O problema, portanto, não é apenas econômico, mas estrutural e histórico. Um país que por séculos excluiu a maioria da população do mercado formal e das redes de proteção precisa de mais do que crescimento — precisa de transformação. A dependência de auxílios, nesse contexto, não é simplesmente resultado de preguiça ou oportunismo, como alguns discursos políticos sugerem, mas sim consequência direta de um sistema que falhou em oferecer oportunidades reais de emancipação social e econômica.
Soluções Possíveis: do Assistencialismo à Autonomia
Romper esse ciclo de dependência exige ações articuladas e intersetoriais. Entre elas, destacam-se:
Investimento em educação e qualificação profissional: Um trabalhador mais preparado tem mais chances de conseguir um emprego formal, com melhores salários e estabilidade. A educação técnica e profissionalizante, aliada ao ensino superior acessível, é essencial para promover mobilidade social.

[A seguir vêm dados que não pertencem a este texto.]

(** * CodeGraphX: connection pool, retry loops and request batcher

    A shallow embedding of the resource-management layer of the repository:

    - [src/modules/exceptions.py]   the exception classes,
    - [src/modules/metrics.py]      the counters,
    - [src/database/connection.py]  [DatabasePool],
    - [src/modules/base.py]         [AsyncHTTPClient] and [RequestBatcher],
    - [src/modules/repository.py]   [RepositoryManager].

    Python objects are modelled by records, [set]s by [gset], [dict]s by
    [gmap], [asyncio.Queue] by a FIFO list, [int] by [Z] and the [float]
    delays by exact rationals [Q].  Coroutines are modelled by functions on
    an explicit state; where the interleaving of tasks matters a small-step
    scheduler is given. *)

From Stdlib Require Import ZArith QArith Qminmax List String Lia.
From stdpp Require Import base gmap sets list strings pretty.

(* ===================================================================== *)
(** * Exceptions ([src/modules/exceptions.py], plus the built-in and
      [httpx] classes the modelled code raises or catches) *)
(* ===================================================================== *)

Module Exceptions.

(** The class of an exception object, [e.__class__]. *)
Inductive exn_class : Type :=
  | BaseError_cls
  | APIError_cls
  | DatabaseError_cls
  | ValidationError_cls
  | RateLimitError_cls
  | AuthenticationError_cls
  (* built-in *)
  | TypeError_cls
  | AttributeError_cls
  | KeyError_cls
  (* httpx *)
  | httpx_TransportError_cls      (* network errors and timeouts *)
  | httpx_HTTPStatusError_cls     (* raised by [response.raise_for_status()] *)
  | httpx_InvalidURL_cls.         (* an httpx exception that is no HTTPError *)

#[global] Instance exn_class_eq_dec : EqDecision exn_class.
Proof. solve_decision. Defined.

(** [BaseError.__init__] stores [message], [code], [status_code] and
    [details]; [timestamp] and [trace_id] come from the clock and from
    [uuid4()] and are left out.  Built-in and httpx exceptions have neither
    [code] nor [status_code]. *)
Record exn : Type := mk_exn {
  cls : exn_class;
  message : string;
  code : option string;
  status_code : option Z;
}.

#[global] Instance exn_eq_dec : EqDecision exn.
Proof. solve_decision. Defined.

(** [http.HTTPStatus] *)
Definition INTERNAL_SERVER_ERROR : Z := 500.
Definition BAD_GATEWAY : Z := 502.
Definition SERVICE_UNAVAILABLE : Z := 503.
Definition TOO_MANY_REQUESTS : Z := 429.
Definition UNAUTHORIZED : Z := 401.

Definition APIError (m : string) : exn :=
  mk_exn APIError_cls m None (Some BAD_GATEWAY).

Definition DatabaseError (m : string) : exn :=
  mk_exn DatabaseError_cls m None (Some SERVICE_UNAVAILABLE).


Definition RateLimitError (m : string) : exn :=
  mk_exn RateLimitError_cls m (Some "RATE_LIMIT_EXCEEDED") (Some TOO_MANY_REQUESTS).

Definition AuthenticationError (m : string) : exn :=
  mk_exn AuthenticationError_cls m (Some "AUTHENTICATION_ERROR") (Some UNAUTHORIZED).

Definition TypeError (m : string) : exn := mk_exn TypeError_cls m None None.
Definition AttributeError (m : string) : exn := mk_exn AttributeError_cls m None None.

(** [str(e)]: [BaseError.__init__] passes [message] to [Exception.__init__]. *)
Definition str (e : exn) : string := message e.

(** [isinstance(e, httpx.HTTPError)] *)
Definition is_HTTPError (e : exn) : bool :=
  match cls e with
  | httpx_TransportError_cls | httpx_HTTPStatusError_cls => true
  | _ => false
  end.

(** The outcome of a call that returns or raises. *)
Inductive result (A : Type) : Type :=
  | Ok (a : A)
  | Raise (e : exn).
Arguments Ok {A} a.
Arguments Raise {A} e.

End Exceptions.
Export Exceptions.

(* ===================================================================== *)
(** * Metrics ([src/modules/metrics.py]) *)
(* ===================================================================== *)

Module Metrics.

(** [self.counters[metric] += value] on a [defaultdict(int)] *)
Definition increment (metric : string) (value : Z) (counters : gmap string Z)
  : gmap string Z :=
  <[metric := (default 0%Z (counters !! metric) + value)%Z]> counters.

End Metrics.

(* ===================================================================== *)
(** * DatabasePool ([src/database/connection.py]) *)
(* ===================================================================== *)

Module Pool.

(** A [sqlite3.Connection] object, named by its allocation number. *)
Abbreviation conn := nat (only parsing).

(** The pool object, together with the part of the heap it acts on:
    [closed] holds the connections whose [close()] has run and [next_conn]
    is the next connection object [sqlite3.connect] will allocate. *)
Record PoolState : Type := mk_pool {
  max_connections : Z;
  timeout : Z;
  _connection_queue : list conn;        (* asyncio.Queue(maxsize=max_connections), head first *)
  _active_connections : gset conn;      (* Set[sqlite3.Connection] *)
  _metrics : gmap string Z;             (* self._metrics *)
  metrics : gmap string Z;              (* self.metrics.counters *)
  closed : gset conn;
  next_conn : conn;
}.

Definition set_queue (q : list conn) (s : PoolState) : PoolState :=
  mk_pool (max_connections s) (timeout s) q (_active_connections s)
          (_metrics s) (metrics s) (closed s) (next_conn s).

Definition set_active (a : gset conn) (s : PoolState) : PoolState :=
  mk_pool (max_connections s) (timeout s) (_connection_queue s) a
          (_metrics s) (metrics s) (closed s) (next_conn s).

Definition set__metrics (m : gmap string Z) (s : PoolState) : PoolState :=
  mk_pool (max_connections s) (timeout s) (_connection_queue s) (_active_connections s)
          m (metrics s) (closed s) (next_conn s).

Definition set_metrics (m : gmap string Z) (s : PoolState) : PoolState :=
  mk_pool (max_connections s) (timeout s) (_connection_queue s) (_active_connections s)
          (_metrics s) m (closed s) (next_conn s).

Definition set_closed (cl : gset conn) (s : PoolState) : PoolState :=
  mk_pool (max_connections s) (timeout s) (_connection_queue s) (_active_connections s)
          (_metrics s) (metrics s) cl (next_conn s).

Definition set_next_conn (n : conn) (s : PoolState) : PoolState :=
  mk_pool (max_connections s) (timeout s) (_connection_queue s) (_active_connections s)
          (_metrics s) (metrics s) (closed s) n.

(** [DatabasePool.__init__] *)
Definition __init__ (max_connections timeout : Z) : PoolState :=
  {| max_connections := max_connections;
     timeout := timeout;
     _connection_queue := [];
     _active_connections := ∅;
     _metrics := {[ "total_connections" := 0%Z; "active_connections" := 0%Z;
                    "connection_errors" := 0%Z; "timeouts" := 0%Z ]};
     metrics := ∅;
     closed := ∅;
     next_conn := 0 |}.

(** The global instance: [pool = DatabasePool(str(settings.DATABASE_PATH))],
    with the defaults [max_connections = 5] and [timeout = 30]. *)
Definition pool : PoolState := __init__ 5 30.

(** [await self.metrics.increment(name)] *)
Definition metrics_increment (name : string) (s : PoolState) : PoolState :=
  set_metrics (Metrics.increment name 1 (metrics s)) s.

(** [self._metrics[name] += 1] *)
Definition _metrics_bump (name : string) (s : PoolState) : PoolState :=
  set__metrics (Metrics.increment name 1 (_metrics s)) s.

(** What the outside world answers during one call: whether the liveness
    probe [SELECT 1] succeeds on a connection, and whether
    [sqlite3.connect] fails (with the message of the [sqlite3.Error]). *)
Record Env : Type := mk_env {
  probe_ok : conn → bool;
  connect_error : option string;
}.

(** [_create_connection] *)
Definition _create_connection (env : Env) (s : PoolState) : PoolState * result conn :=
  match connect_error env with
  | None => (set_next_conn (S (next_conn s)) s, Ok (next_conn s))
  | Some m => (s, Raise (DatabaseError ("Failed to create connection: " ++ m)))
  end.
(** A turn of the loop for a target that is neither [txt] nor [docx]:
    the file is refused by the check of its kind or for the target. *)
Lemma unknown_target_turn
    (target : string) (uploaded : UploadedFile) (outputs : list Output) (w : World) :
  target <> "txt" -> target <> "docx" ->
  exists w',
    convert_file target uploaded outputs w
    = (Ok (outputs ++ [Failure (refusal target uploaded w)]), w')
    /\ truthy (refusal target uploaded w) = true
    /\ fs w' = fs w.
Proof.
  intros Htxt Hdocx. unfold convert_file, refusal, ext_of.
  unfold bind at 1. rewrite precheck_run.
  apply String.eqb_neq in Htxt, Hdocx. rewrite Htxt, Hdocx.
  destruct (String.eqb _ ".txt"); [|destruct (String.eqb _ ".docx")].
  - destruct (match fs w !! path uploaded with Some _ => _ | None => _ end);
      eexists; (split; [reflexivity|]); by split.
  - cbn [andb]. destruct (mime_rejected _); eexists; (split; [reflexivity|]); by split.
  - eexists. split; [reflexivity|]. by split.
Qed.

Lemma unknown_target_loop
    (target : string) (files : list UploadedFile) (outputs : list Output) (w : World) :
  target <> "txt" -> target <> "docx" ->
  exists more w',
    for_of (convert_file target) files outputs w = (Ok (outputs ++ more), w')
    /\ okItems_of more = []
    /\ fs w' = fs w.
Proof.
  intros Htxt Hdocx. revert outputs w.
  induction files as [|f files IH]; intros outputs w.
  - exists [], w. by rewrite app_nil_r.
  - destruct (unknown_target_turn target f outputs w Htxt Hdocx)
      as (w1 & Hturn & _ & Hfs1).
    destruct (IH (outputs ++ [Failure (refusal target f w)]) w1)
      as (more & w' & Hrun & Hnone & Hfs).
    exists (Failure (refusal target f w) :: more), w'. rewrite for_of_cons, Hturn, Hrun.
    rewrite <- app_assoc. split; [done|]. split; [done|congruence].
Qed.

(** X6. A target other than [txt] and [docx] converts nothing: every
    non-empty batch is answered 422 with the refusal of its first
    file as the message, which is "Not a text file" for a [.txt]
    that is missing or holds a null byte, "Not a DOCX file" for a
    [.docx] with a detected type that is neither of the two let
    through, and "Unsupported target" otherwise; no file is written,
    the uploads are unlinked and the history is as it was. *)
Theorem unknown_target_converts_nothing
    (req_target : option string) (f : UploadedFile) (files : list UploadedFile)
    (w : World) :
  target_of req_target <> "txt" ->
  target_of req_target <> "docx" ->
  exists w',
    convert req_target (f :: files) w
    = (Ok (json_error 422 (refusal (target_of req_target) f w)), w')
    /\ history w' = history w
    /\ forall q,
         fs w' !! q = if bool_decide (q ∈ unlinked (f :: files)) then None else fs w !! q.
Proof.
  intros Htxt Hdocx.
  destruct (unknown_target_turn (target_of req_target) f [] w Htxt Hdocx)
    as (w1 & Hturn & Htruthy & Hfs1).
  set (m := refusal (target_of req_target) f w) in *.
  destruct (unknown_target_loop (target_of req_target) files ([] ++ [Failure m]) w1
              Htxt Hdocx) as (more & w2 & Hrun & Hnone & Hfs2).
  assert (Hloop : for_of (convert_file (target_of req_target)) (f :: files) [] w
                  = (Ok (Failure m :: more), w2)).
  { by rewrite for_of_cons, Hturn, Hrun. }
  pose proof (loop_keeps_history _ _ _ _ _ _ Hloop) as [Hh _].
  pose proof (convert_after_loop_world req_target (f :: files) w w2 _ ltac:(done) Hloop)
    as Hconv. cbv iota in Hconv.
  assert (Hresp : respond (target_of req_target) (Failure m :: more) w2
                  = (Ok (json_error 422 m), w2)).
  { unfold respond. change (okItems_of (Failure m :: more)) with (okItems_of more).
    rewrite Hnone. unfold firstErr. cbn [List.find has_err].
    rewrite Htruthy. unfold or_else. by rewrite Htruthy. }
  rewrite Hresp in Hconv.
  destruct (cleanup_uploads_world (f :: files) w2) as (_ & Hhist & _ & Hdisk).
  eexists. split; [exact Hconv|]. split; [congruence|].
  intros q. destruct (Hdisk q) as [Hin Hout]. case_bool_decide as Hq.
  - apply Hin. by apply list_elem_of_In.
  - rewrite Hout by (by rewrite <- list_elem_of_In). congruence.
Qed.

(** X7. An answer 422 leaves nothing behind: the disk is the disk of
    before the request without the uploads of the batch, and the
    history is as it was. *)
Theorem refused_batch_leaves_no_output
    (req_target : option string) (files : list UploadedFile) (w w' : World)
    (resp : Response) :
  convert req_target files w = (Ok resp, w') ->
  status resp = 422 ->
  history w' = history w
  /\ forall q,
       fs w' !! q = if bool_decide (q ∈ unlinked files) then None else fs w !! q.
Proof.
  intros Hconv Hstatus.
  destruct files as [|f files]; [by injection Hconv as <- <-|].
  pose proof (convert_outcome req_target (f :: files) w ltac:(done)) as Hcase.
  destruct (loop_of req_target (f :: files) w) as [[outputs|e] w1] eqn:Hloop.
  - pose proof (loop_keeps_history _ _ _ _ _ _ Hloop) as [Hh _].
    destruct (okItems_of outputs).
    + destruct Hcase as [Heq Hfs]. rewrite Heq in Hconv. injection Hconv as _ <-.
      destruct (cleanup_uploads_world (f :: files) w1) as (_ & Hhist & _ & Hdisk).
      split; [congruence|]. intros q. destruct (Hdisk q) as [Hin Hout].
      case_bool_decide as Hq.
      * apply Hin. by apply list_elem_of_In.
      * rewrite Hout by (by rewrite <- list_elem_of_In). congruence.
    + destruct Hcase as (w2 & Hcase).
      destruct (promotion_rejected _ w1) as [e|].
      * destruct Hcase as (_ & Heq & _). rewrite Heq in Hconv.
        by injection Hconv as <- _.
      * destruct Hcase as (entry & _ & Heq & _). rewrite Heq in Hconv.
        by injection Hconv as <- _.
  - rewrite Hcase in Hconv. by injection Hconv as <- _.
Qed.

End Refusals.

(** ** Further properties: paths *)

Module PathNormal.
Import StringFacts PathFacts.

Lemma split_no_sep_inside (c : ascii) (s : string) :
  Forall (fun x => has_char c x = false) (split c s).
Proof.
  induction s as [|x s IH]; cbn [split]; [by constructor|].
  destruct (Ascii.eqb x c) eqn:Hx; [by constructor|].
  destruct (split c s) as [|h t]; [by constructor; [cbn; rewrite Hx|]|].
  inversion IH as [|? ? Hh Ht]; subst. constructor; [|done]. cbn. by rewrite Hx, Hh.
Qed.

Lemma plain_clean (x : string) : plain_segment x -> clean_segment x.
Proof.
  intros [Hsep Hlen]. split; [done|].
  destruct x as [|a [|b [|c x]]]; cbn in Hlen; try lia. done.
Qed.

Lemma norm_step_of_clean (aa : bool) (acc : list string) (seg : string) :
  clean_segment seg -> NodePath.norm_step aa acc seg = acc ++ [seg].
Proof.
  intros (_ & H0 & H1 & H2). unfold NodePath.norm_step.
  apply String.eqb_neq in H0, H1, H2. by rewrite H0, H1, H2.
Qed.

Lemma norm_fold_clean (aa : bool) (segs acc : list string) :
  Forall clean_segment segs ->
  List.fold_left (NodePath.norm_step aa) segs acc = acc ++ segs.
Proof.
  intros Hsegs. revert acc. induction Hsegs as [|seg segs Hseg _ IH]; intros acc.
  - by rewrite List.app_nil_r.
  - cbn [List.fold_left]. rewrite norm_step_of_clean by done.
    by rewrite IH, <- List.app_assoc.
Qed.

Políticas de formalização e fomento ao microempreendedorismo: Incentivar a formalização de pequenos negócios e oferecer linhas de crédito com juros baixos podem gerar empregos sustentáveis, especialmente nas periferias urbanas e áreas rurais.
Reforma tributária justa: Um sistema tributário progressivo, que taxe mais a renda e o patrimônio e alivie o consumo, permitirá maior justiça social e abrirá espaço para investimentos públicos mais eficazes.
Transição dos programas sociais para incentivos produtivos: Benefícios como o Bolsa Família poderiam, gradualmente, incluir mecanismos que premiem a permanência na escola, o empreendedorismo e a inserção formal no mercado de trabalho.
Conclusão: Mais do que Números, o Brasil Precisa de Equidade
O aumento dos gastos com benefícios sociais em um cenário de desemprego em queda não é uma contradição sem explicação. Na verdade, reflete a dura realidade de um país onde emprego nem sempre significa renda suficiente, dignidade ou estabilidade. A informalidade, a precarização e o custo de vida elevado mantêm milhões de brasileiros dependentes de auxílios para sobreviver.
Enquanto o país não promover reformas profundas que unam crescimento econômico à justiça social, os programas de transferência de renda continuarão sendo não apenas necessários, mas indispensáveis. No entanto, para que essa dependência não se torne crônica, é urgente investir em políticas de inclusão produtiva, educação de qualidade e desenvolvimento regional.
Somente com uma visão estratégica, que vá além dos ciclos eleitorais, o Brasil poderá transformar seus indicadores de emprego em indicadores reais de bem-estar. O desafio é grande, mas o custo de não enfrentá-lo é ainda maior.